TO DO –
Take the data below and copy exactly the lines starting at the one with "(* ===== verification/OneShard.v ===== *)" and finishing at the one with "lists of targets, each", both included.

(Stored data)
(** A TAGMSG to a channel goes through the gate a message goes through;
    it then reaches exactly those a message would who negotiated
    message-tags, one copy each, and history keeps it exactly when the channel
    at large was addressed and a tag that lasts is on it. *)
Theorem channel_tagmsg_exact (target client_tags : str) (Hids : counter ids < U64_MAX) :
  exists r ef, tagmsg_on_owner e c actor target client_tags s ids = Some (r, ef)
  /\ let '(status, name) := sigil_split target in
     let key := ChannelOps.chan_key e name in
     match os_channels s !! key with
     | None => r = MessageNoSuchChannel target true /\ ef = MkEffects s ids [] None
     | Some ch =>
         match speak_refusal ch me (env_casemap e) (mask_subject actor) status false with
         | Some why => r = MessageCannotSend target why true /\ ef = MkEffects s ids [] None
         | None =>
             exists entry d,
               msgid_next (env_now e) ids = Some (row_msgid entry, ef_ids ef)
               /\ (d_msgid d, d_ts d, d_body d)
                  = (row_msgid entry, row_ts entry, tagmsg_line prefix (canonical_channel status (chan_name ch)))
               /\ row_client_tags entry = history_client_tags client_tags
               /\ r = Delivered (if echo_message my_caps then Some (render_delivery my_caps d) else None)
               /\ (forall conn, copies conn (ef_sent ef)
                    = match chan_members ch !! conn with
                      | Some mb => if reaches me status conn (member_modes mb)
                                   then if message_tags (recipient_caps (member_recipient mb))
                                        then [render_delivery (recipient_caps (member_recipient mb)) d] else []
                                   else []
                      | None => []
                      end)
               /\ os_channels (ef_state ef) = os_channels s
               /\ (status = None /\ history_client_tags client_tags <> []
                   /\ stored c key [] entry (shard_history (os_state s)) (shard_history (os_state (ef_state ef))) (ef_log ef)
                   \/ (status <> None \/ history_client_tags client_tags = []) /\ ef_state ef = s /\ ef_log ef = None)
         end
     end.
Proof.
  unfold tagmsg_on_owner. destruct (sigil_split target) as [status name]. cbn zeta. set (key := ChannelOps.chan_key e name).
  destruct (os_channels s !! key) as [ch|] eqn:Ec; [|eexists _, _; split; [done|done]].
  destruct (speak_refusal _ _ _ _ _ _) as [why|]; [eexists _, _; split; [done|done]|].
  destruct (msgid_next_Some (env_now e) ids Hids) as [[msgid ids'] Eid]. rewrite Eid. cbn [mbind option_bind].
  set (entry := tagmsg_entry _ _ _ _ _ _). set (d := entry_delivery entry client_tags _).
  assert (Hsent : forall conn, copies conn (deliver_message e (tagmsg_audience (audience me status ch)) d) = _)
    by (intros conn; rewrite tagmsg_deliver by done;
        apply (audience_copies _ _ _ _ (fun r => if message_tags (recipient_caps r) then [render_delivery (recipient_caps r) d] else []));
        by eapply Hch).
  destruct (bool_decide (status = None) && negb (is_empty (row_client_tags entry))) eqn:Ek.
  - apply andb_true_iff in Ek as [->%bool_decide_eq_true Ht%negb_true_iff%is_empty_false].
    destruct (record_history_spec c key [] entry (os_state s) Hhot Hb) as (st' & log & E & Hown & _ & _ & Hst). rewrite E. cbn [mbind option_bind].
    eexists _, _. split; [done|]. exists entry, d. split_and!; try done. by left.
  - eexists _, _. split; [done|]. exists entry, d. split_and!; try done. right. split; [|done].
    apply andb_false_iff in Ek as [Hs%bool_decide_eq_false|Ht%negb_false_iff]; [by left|right].
    apply is_empty_true in Ht. done.
Qed.
(* ===== verification/ChannelSafety.v ===== *)
(** * What a channel's commands may do to it

    The theorems about [ChannelOps]: every command acts on channels by a few
    elementary steps, so no channel is left without members, each stays under
    the key of its name, invitations are bounded and never outlive the mode
    that makes them mean something, and JOIN admits exactly whom the channel's
    modes and lists let in. *)

From S2P Require Import Prelude Str Keys Casemap Mask Num Time Wire Message Middle Ip Address BanMask Nicks Channel Recency HistoryRing HotHistory ChannelState Directories Publish Registry Events ModeChange ModeReplay ChannelOps.
From stdpp Require Import gmap.

Local Open Scope Z_scope.

Section Safety.
Context `{IpNet} (m : CaseMapping) (pick : gset Z -> Z).
Abbreviation Channel := (Channel (Caps := Caps)).
Abbreviation Recipient := (Recipient (Caps := Caps)).

(** ** Elementary steps *)

Definition welcome (r : Recipient) (profile : ChannelMemberProfile) (who : MemberIdentity) (modes : MemberModes) (ch : Channel) : Channel :=
  set_invited (fun i => i ∖ {[recipient_conn r]}) (add_member_with_profile r profile who modes ch).

Definition holds_invites (ch : Channel) : bool :=
  invite_only (chan_modes ch) || bool_decide (is_Some (chan_limit (chan_modes ch))).

(** What a command may do to a channel; [locks] says whether services' mode
    locks are among the commands. *)
Inductive chan_step (locks : bool) : Channel -> Channel -> Prop :=
| StepAdmit r profile who modes ch : chan_step locks ch (welcome r profile who modes ch)
| StepLeave conn ch : has_members (snd (remove_member conn ch)) = true -> chan_step locks ch (snd (remove_member conn ch))
| StepInvite conn ch :
    holds_invites ch = true -> is_member conn ch = false -> chan_step locks ch (set_invited (record_invite pick conn) ch)
| StepKnock at_ ch : chan_step locks ch (set_last_knock at_ ch)
| StepTopic topic ch : chan_step locks ch (set_topic topic ch)
| StepUpdate r who profile ch : chan_step locks ch (snd (update_member r who profile ch))
| StepMode cx modes args ch : chan_step locks ch (ms_chan (mode_loop cx modes args ch))
| StepLock modes ch : locks = true -> chan_step locks ch (with_modes (fun _ => modes) ch).

(** A channel as it is made: empty under its modes, with its first member. *)
Inductive born (key : str) : Channel -> Prop :=
| Born name topic now r profile who modes lock_modes :
    key = casefold m name ->
    born key (with_modes lock_modes
      (welcome r profile who modes (Channel_new name topic (MkChanModes false false true true false false false None None) now))).
(* ===== verification/OneShard.v ===== *)
(** * A server of one shard ([e6ircd/src/core/handler/channel.rs], [cmd_join]
      and [cmd_part]; the session halves of JOIN, PART, KICK and QUIT;
      [ChannelName] of [e6ircd/src/sanitize.rs])

    The commands of [ChannelOps] joined to the sessions that send them: the
    lists of targets, each session's index of its channels, the membership
    directory, and the publication at the end of every event.  With one shard
    every channel and session is owned here and no JOIN is ever in flight. *)

From S2P Require Import Prelude Str Keys Casemap Mask Num Time Multimap Wire Message Middle Ip Address BanMask Nicks Channel Recency HistoryRing HotHistory ChannelState Directories Publish Registry Events ModeChange ModeReplay ChannelOps ChannelSafety Sanitize.
From stdpp Require Import gmap.

Local Open Scope Z_scope.

(** ** Target lists *)

(** [unique_targets_indexed] from position [i], the folded names [seen]. *)
Fixpoint unique_from (m : CaseMapping) (i : nat) (targets : list str) (seen : list str) : list (nat * str) :=
  match targets with
  | [] => []
  | t :: targets =>
      if negb (is_empty t) && negb (bool_decide (casefold m t ∈ seen))
      then (i, t) :: unique_from m (S i) targets (casefold m t :: seen)
      else unique_from m (S i) targets seen
  end.

Definition unique_targets_indexed (targets : str) (m : CaseMapping) : list (nat * str) :=
  unique_from m 0 (Str.split "," targets) [].

(** The targets within [cap], and the first one past it. *)
Definition capped_channel_targets (m : CaseMapping) (targets : str) (cap : nat) : list (nat * str) * option str :=
  let all := unique_targets_indexed targets m in (take cap all, snd <$> head (drop cap all)).

Definition MAX_CHANNELS_PER_SESSION : nat := Z.to_nat 250.
Definition JOIN_TARGMAX : nat := MAX_CHANNELS_PER_SESSION.
Definition PART_TARGMAX : nat := MAX_CHANNELS_PER_SESSION.

Section OneShard.
Context `{IpNet} (m : CaseMapping) (entry_size : N) (pick : gset Z -> Z).
Abbreviation Channel := (Channel (Caps := Caps)).
Abbreviation Recipient := (Recipient (Caps := Caps)).

(** ** The server *)

(** The owner's state and each registered session's channels. *)
Record Server : Type := MkServer {
  sv_owner : OwnerState;
  sv_sessions : gmap Z (gset str);
}.

Definition session_channels (conn : Z) (sv : Server) : gset str := default ∅ (sv_sessions sv !! conn).

Definition on_memberships_of (f : MembershipDirectory -> MembershipDirectory) (s : OwnerState) : OwnerState :=
  set_state (on_memberships f) s.

Definition enter (conn : Z) (key : str) (sv : Server) : Server :=
  MkServer (on_memberships_of (Directories.join conn key) (sv_owner sv))
    (alter (fun keys => {[key]} ∪ keys) conn (sv_sessions sv)).

(** [remove_session_channel], and the session half of PART. *)
Definition remove_session_channel (conn : Z) (key : str) (sv : Server) : Server :=
  MkServer (on_memberships_of (part conn key) (sv_owner sv)) (alter (fun keys => keys ∖ {[key]}) conn (sv_sessions sv)).

Definition with_owner (s : OwnerState) (sv : Server) : Server := MkServer s (sv_sessions sv).

(** ** PART *)

Inductive Reply : Type :=
| NeedMoreParameters
| TooManyTargets (target : str)
| BadChannelName (target : str)
| NoSuchChannelName (target : str)
| TooManyChannels (target : str)
| JoinAnswer (r : ChannelJoinResult)
| PartAnswer (r : ChannelPartResult)
| ListsMismatch
| NotKicked (target : str)
| KickAnswer (r : ChannelKickResult).

Definition part_one (e : Env) (actor : ChannelActor) (reason : option str) (sv : Server) (target : str)
    : Server * list Reply * list Outgoing :=
  let '(r, s, sent) := part_on_owner e actor target reason (sv_owner sv) in
  let sv := with_owner s sv in
  (match r with Parted key _ => remove_session_channel (actor_conn actor) key sv | _ => sv end, [PartAnswer r], sent).

(** Commands over a list of targets, in order. *)
Fixpoint over_targets {A} (f : Server -> A -> option (Server * list Reply * list Outgoing)) (targets : list A) (sv : Server)
    : option (Server * list Reply * list Outgoing) :=
  match targets with
  | [] => Some (sv, [], [])
  | t :: targets =>
      '(sv, r1, o1) ← f sv t;
      '(sv, r2, o2) ← over_targets f targets sv;
      Some (sv, r1 ++ r2, o1 ++ o2)
  end.

Definition no_target (targets : str) : bool := forallb is_empty (Str.split "," targets).
Definition over_reply (over : option str) : list Reply := match over with Some t => [TooManyTargets t] | None => [] end.

Definition cmd_part (e : Env) (actor : ChannelActor) (p : list str) (sv : Server) : option (Server * list Reply * list Outgoing) :=
  let targets := default [] (head p) in
  if no_target targets then Some (sv, [NeedMoreParameters], [])
  else
    let '(kept, over) := capped_channel_targets (env_casemap e) targets PART_TARGMAX in
    '(sv, replies, sent) ← over_targets (fun sv t => Some (part_one e actor (p !! 1%nat) sv (snd t))) kept sv;
    Some (sv, over_reply over ++ replies, sent).

(** ** JOIN *)

Definition join_one (e : Env) (actor : ChannelActor) (keys : list str) (sv : Server) (t : nat * str)
    : option (Server * list Reply * list Outgoing) :=
  let '(i, target) := t in
  match ChannelName_parse target with
  | Err NotAChannel => Some (sv, [NoSuchChannelName target], [])
  | Err Illegal => Some (sv, [BadChannelName target], [])
  | Ok name =>
      let conn := actor_conn actor in
      let mine := session_channels conn sv in
      if negb (bool_decide (ChannelOps.chan_key e target ∈ mine)) && (MAX_CHANNELS_PER_SESSION <=? size mine)%nat
      then Some (sv, [TooManyChannels target], [])
      else
        '(r, s, sent) ← join_on_owner e actor name (keys !! i) (sv_owner sv);
        let sv := with_owner s sv in
        Some (match r with Joined j => enter conn (joined_key j) sv | _ => sv end, [JoinAnswer r], sent)
  end.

WRITTEN ANSWER –
(* ===== verification/OneShard.v ===== *)
(** * A server of one shard ([e6ircd/src/core/handler/channel.rs], [cmd_join]
      and [cmd_part]; the session halves of JOIN, PART, KICK and QUIT;
      [ChannelName] of [e6ircd/src/sanitize.rs])

    The commands of [ChannelOps] joined to the sessions that send them: the
    lists of targets, each session's index of its channels, the membership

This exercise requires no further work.